L'objectif: est d'activer la micro-vascularisation sur les parties du corps de la personne en contact avec un support et susceptible de subir des pressions.

Indications

-Appui prolongé lié à la perte de l'autonomie de la personne âgée.

-Invalidité (hémiplégie, tétraplégie, plâtre…)

-Phase aigue et/ou phase terminale

-Cachexie (amaigrissement extrême), obésité

-Syndrome de glissement.

!!! Contre-indications : elles sont d'ordre médical.

Technique

- Prévenir le patient et l'installer confortablement.

- Masser la peau propre à main nue à l'aide d'un produit CONSEILLE (Prescaryl, Biafine ® ou crème de massage) et NON ALCOOLISE.

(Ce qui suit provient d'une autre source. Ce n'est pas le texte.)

Local Open Scope R_scope.

Lemma eps_pos : 0 < Loss.eps.
Proof.
  unfold Loss.eps. apply Rinv_0_lt_compat. apply pow_lt. Lra.lra.
Qed.

Lemma tf_log_pos (x : R) : 0 < x -> Loss.tf_log x = Some (ln x).
Proof.
  intros H. unfold Loss.tf_log. destruct (Rlt_dec 0 x); [reflexivity|].
  contradiction.
Qed.

Lemma tf_log_nonpos (x : R) : x <= 0 -> Loss.tf_log x = None.
Proof.
  intros H. unfold Loss.tf_log. destruct (Rlt_dec 0 x); [Lra.lra|].
  reflexivity.
Qed.

Lemma log_col_pos (l : list R) :
  Forall (fun x => 0 < x) l -> Loss.log_col l = Some (map ln l).
Proof.
  induction 1 as [|x l Hx Hl IH]; [reflexivity|].
  simpl. rewrite (tf_log_pos x Hx), IH. reflexivity.
Qed.

Lemma log_col_singular (l : list R) :
  Exists (fun x => x <= 0) l -> Loss.log_col l = None.
Proof.
  induction 1 as [x l Hx|x l Hl IH]; simpl.
  - rewrite (tf_log_nonpos x Hx). reflexivity.
  - rewrite IH. destruct (Loss.tf_log x); reflexivity.
Qed.

(* the guarded logarithm is finite on every matrix of probabilities *)
Lemma log_pi_guarded (m : Loss.Mat) :
  Forall (Forall (fun p => 0 <= p)) m ->
  Loss.log_pi m = Some (map (map (fun p => ln (p + Loss.eps))) m).
Proof.
  unfold Loss.log_pi.
  induction 1 as [|row m Hrow Hm IH]; [reflexivity|].
  simpl. rewrite IH.
  rewrite log_col_pos.
  - rewrite map_map. reflexivity.
  - rewrite Forall_map. eapply Forall_impl; [|exact Hrow].
    intros p Hp. simpl. pose proof eps_pos. Lra.lra.
Qed.

(* the product with a one-hot row selects one entry *)
Lemma reduce_sum_one_hot (p : list R) :
  forall (a n : nat),
    length p = n -> (a < n)%nat ->
    Loss.reduce_sum (Loss.mul p (repeat 0 a ++ 1 :: repeat 0 (n - S a)))
    = nth a p 0.
Proof.
  induction p as [|x p IH]; intros a n Hl Ha; simpl in Hl; [lia|].
  destruct n as [|n]; [lia|]. injection Hl as Hl.
  destruct a as [|a].
  - simpl. rewrite Nat.sub_0_r.
    assert (Hz : forall (q : list R) k,
               Loss.reduce_sum (Loss.mul q (repeat 0 k)) = 0).
    { induction q as [|y q IHq]; intros [|k]; simpl; try reflexivity.
      rewrite IHq. Lra.lra. }
    rewrite Hz. Lra.lra.
  - simpl. rewrite (IH a n Hl) by lia. Lra.lra.
Qed.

- Débuter le massage par une pression glissée et terminer par un effleurage léger. Le massage ne doit pas faire mal et doit durer environ 5 minutes et doit être renouvelé à chaque change ou soin d'hygiène.

Transmissions

Elles doivent être écrites et orales.

-Transmettre les informations pertinentes pour assurer le suivi de l'évolution de l'état cutané.

-Faire préciser par l'infirmier sa prescription pour l'endroit du massage ou du non massage, le produit à utiliser, le rythme des massages.

Evaluation

-Si rougeur persistante= arrêt du massage.

- Absence de rougeur persistante.

-Aucune douleur.

-Le patient éprouve une sensation de bien être, de délassement et de décontraction.